What to do —
Report every line below that carries the word "then".

━━━━━ Material supplied ━━━━━

(** Freeing starts by clearing the bit of an allocated page: the page becomes
    a floating block of order 0. *)
Lemma A_clear fl bv p :
  AInv fl [] bv -> page_ok k p -> mg p -> bv (-1) p = true ->
  AInv fl [(0, p)] (bv_upd bv (-1) p false).
Proof.
  intros A Hp Hmp Hbit.
  assert (Hbv : forall x, bv_upd bv (-1) p false (-1) x = if x =? p then false else bv (-1) x) by done.
  assert (Hb : forall o r, blk fl [(0, p)] o r -> blk fl [] o r \/ (o = 0 /\ r = p)).
  { intros o r [Ho [Hr|Hr]]; [left; split; auto|]. apply list_elem_of_singleton in Hr as [= -> ->]. auto. }
  assert (Hnp : forall o r, blk fl [] o r -> ~ in_blk o r p).
  { intros o r H1 I. destruct (A_free _ _ _ A o r p H1 I). congruence. }
  assert (I0 : forall x, in_blk 0 p x <-> x = p) by (unfold in_blk; simpl; lia).
  unfold page_ok in Hp. split.
  - intros o r [H1|[-> ->]]%Hb; [by apply (A_blk _ _ _ A)|]. rewrite Z.mod_1_r. simpl. lia.
  - intros o1 p1 o2 p2 x [H1|[-> ->]]%Hb [H2|[-> ->]]%Hb I1 I2.
    + by apply (A_disj _ _ _ A o1 p1 o2 p2 x).
    + apply I0 in I2 as ->. by destruct (Hnp o1 p1).
    + apply I0 in I1 as ->. by destruct (Hnp o2 p2).
    + done.
  - intros o r [= -> ->]%list_elem_of_singleton. split; [unfold order_ok, MAX_MEM_ORDER; lia|].
    intros Hr. apply (Hnp 0 p); [|by apply I0]. split; [unfold order_ok, MAX_MEM_ORDER; lia|auto].
  - intros o r x [H1|[-> ->]]%Hb I; rewrite Hbv.
    + destruct (A_free _ _ _ A o r x H1 I). split; [done|]. by destruct (x =? p).
    + apply I0 in I as ->. by rewrite Z.eqb_refl.
  - intros x Hx Hmx. rewrite Hbv. destruct (Z.eqb_spec x p) as [->|]; intros Hf.
    + exists 0, p. split; [|by apply I0]. split; [unfold order_ok, MAX_MEM_ORDER; lia|right; apply list_elem_of_here].
    + destruct (A_cov _ _ _ A x Hx Hmx Hf) as (o & r & [Ho [Hr|Hr]] & I); [|by apply elem_of_nil in Hr].
      exists o, r. split; [split; auto|done].
  - apply (parity_ext _ bv); [|apply A]. intros o j Ho. unfold bv_upd.
    destruct (Z.eqb_spec o (-1)); [unfold order_ok in *; lia|done].
Qed.

(** Allocation ends by marking the pages of the floating block. *)
Definition mark (bv : Z -> Z -> bool) (lo hi i j : Z) : bool :=
  if (i =? -1) && (lo <=? j) && (j <? hi) then true else bv i j.

Lemma A_mark fl bv o p : AInv fl [(o, p)] bv -> AInv fl [] (mark bv p (p + 2 ^ o)).
Proof.
  intros A.
  assert (Hbv : forall x, ~ in_blk o p x -> mark bv p (p + 2 ^ o) (-1) x = bv (-1) x).
  { intros x Hx. unfold mark. simpl. destruct (Z.leb_spec p x), (Z.ltb_spec x (p + 2 ^ o)); try done.
    destruct Hx. unfold in_blk. lia. }
  assert (Hb : forall o' r, blk fl [] o' r -> (order_ok o' /\ r ∈ fl o') /\ blk fl [(o, p)] o' r).
  { intros o' r [Ho [Hr|Hr]]; [|by apply elem_of_nil in Hr]. split; [done|split; auto]. }
  split.
  - intros o' r [_ H1]%Hb. by apply (A_blk _ _ _ A).
  - intros o1 p1 o2 p2 x [_ H1]%Hb [_ H2]%Hb. by apply (A_disj _ _ _ A).
  - intros o' r Hr. by apply elem_of_nil in Hr.
  - intros o' r x [[Ho' Hr] H1]%Hb I. rewrite Hbv; [by apply (A_free _ _ _ A o' r)|].
    intros I'. by apply (A_float_disj fl bv o p o' r x).
  - intros x Hx Hmx Hf.
    assert (Hn : ~ in_blk o p x).
    { intros I. unfold mark, in_blk in *. rewrite (proj2 (Z.leb_le _ _)), (proj2 (Z.ltb_lt _ _)) in Hf by lia. done. }
    rewrite Hbv in Hf by done. destruct (A_cov _ _ _ A x Hx Hmx Hf) as (o' & r & [Ho' [Hr|Hr]] & I).
    + exists o', r. split; [split; auto|done].
    + apply list_elem_of_singleton in Hr as [= -> ->]. done.
  - apply (parity_ext _ bv); [|apply A]. intros o' j Ho. unfold mark.
    destruct (Z.eqb_spec o' (-1)); [unfold order_ok in *; lia|done].
Qed.

(** ** Coalescing *)

Definition nowhere (o j : Z) : Prop := False.
Definition only (o p o' j : Z) : Prop := o' = o /\ j = pair_idx o p.

Lemma coalesced_weaken (E E' : Z -> Z -> Prop) fl :
  (forall o j, E o j -> E' o j) -> coalesced E fl -> coalesced E' fl.
Proof. intros H C o p Ho H0 Hm H1 H2. apply H. by apply C. Qed.

(** Unlisting a member of the exceptional pair removes the exception. *)
Lemma coalesced_rm fl o p :
  0 <= o -> 0 <= p -> p mod 2 ^ o = 0 -> coalesced (only o p) fl -> coalesced nowhere (fl_upd fl o (rm p (fl o))).
Proof.
  intros Hge Hp0 Hpm C o' q Ho' H0 Hm. rewrite !elem_of_upd.
  destruct (Z.eqb_spec o' o) as [->|Hne].
  - rewrite !elem_of_rm. intros [N1 H1] [N2 H2]. destruct (C o q Ho' H0 Hm H1 H2) as [_ E].
    destruct (same_pair o p q Hge Hpm Hm ltac:(done)) as [-> | ->]; [done|].
    by rewrite bud_bud in N2.
  - intros H1 H2. destruct (C o' q Ho' H0 Hm H1 H2) as [E _]. done.
Qed.

Lemma coalesced_rm_any fl o p :
  coalesced nowhere fl -> coalesced nowhere (fl_upd fl o (rm p (fl o))).
Proof.
  intros C o' q Ho' H0 Hm. rewrite !elem_of_upd.
  destruct (Z.eqb_spec o' o) as [->|Hne]; rewrite ?elem_of_rm; intros H1 H2;
    [apply (C o q)|apply (C o' q)]; tauto.
Qed.

(** Listing both halves of a block creates one exception. *)
Lemma coalesced_halve fl o p :
  0 < o -> 0 <= p -> p mod 2 ^ o = 0 -> coalesced nowhere fl ->
  let fl1 := fl_upd fl (o - 1) (p :: fl (o - 1)) in
  (forall r, r = p \/ r = p + 2 ^ (o - 1) -> r ∉ fl (o - 1)) ->
  coalesced (only (o - 1) p) (fl_upd fl1 (o - 1) (p + 2 ^ (o - 1) :: fl1 (o - 1))).
Proof.
  intros Hpos Hp0 Hpm C fl1 Hnl o' r Ho' H0 Hm. unfold fl1, fl_upd. rewrite Z.eqb_refl.
  destruct (halves o p Hpos Hp0 Hpm) as (Hm' & Eb & _).
  destruct (bud_facts (o - 1) p ltac:(lia) Hp0 Hm') as (_ & _ & _ & Bi).
  destruct (Z.eqb_spec o' (o - 1)) as [->|Hne]; [|intros H1 H2; by destruct (C o' r)].
  rewrite !elem_of_cons, <- Eb in *. intros H1 H2. split; [done|].
  destruct H1 as [-> | [-> | H1]]; [done|done|].
  destruct H2 as [E | [E | H2]]; [| |by destruct (C (o - 1) r)].
  - assert (r = p) as -> by (rewrite <- (bud_bud (o - 1) r), E; apply bud_bud). done.
  - assert (r = bud (o - 1) p) as -> by (rewrite <- E; by rewrite bud_bud). done.
Qed.

(** Listing a floating block whose buddy is not listed. *)
Lemma coalesced_list fl bv o p :
  AInv fl [(o, p)] bv -> bv o (pair_idx o p) = false \/ o = MAX_MEM_ORDER - 1 ->
  coalesced nowhere fl -> coalesced nowhere (fl_upd fl o (p :: fl o)).
Proof.
  intros A Hbit C. destruct (A_float _ _ _ A o p ltac:(apply list_elem_of_here)) as [Ho Hnp].
  assert (B : blk fl [(o, p)] o p) by (split; [done|right; apply list_elem_of_here]).
  destruct (A_blk _ _ _ A o p B) as (Hp0 & Hpm & _). pose proof (blk_idx _ _ _ o p A B).
  pose proof (order_nonneg o Ho) as Hge.
  intros o' q Ho' H0 Hm. rewrite !elem_of_upd.
  destruct (Z.eqb_spec o' o) as [->|Hne]; [|intros H1 H2; by apply (C o' q)].
  destruct Hbit as [Hbit| ->]; [|lia].
  rewrite (A_par _ _ _ A o p Ho Hp0 Hpm ltac:(lia)), (bool_decide_eq_false_2 (p ∈ fl o)) in Hbit by done.
  simpl in Hbit. apply bool_decide_eq_false_1 in Hbit.
  destruct (bud_facts o p Hge Hp0 Hpm) as (Bne & _).
  rewrite !elem_of_cons. intros [-> | H1] [E|H2]; try done.
  - apply Hbit. rewrite <- E, bud_bud. done.
  - by apply (C o q).
Qed.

━━━━━

Answer for the task —
  assert (Hbv : forall x, bv_upd bv (-1) p false (-1) x = if x =? p then false else bv (-1) x) by done.
  if (i =? -1) && (lo <=? j) && (j <? hi) then true else bv i j.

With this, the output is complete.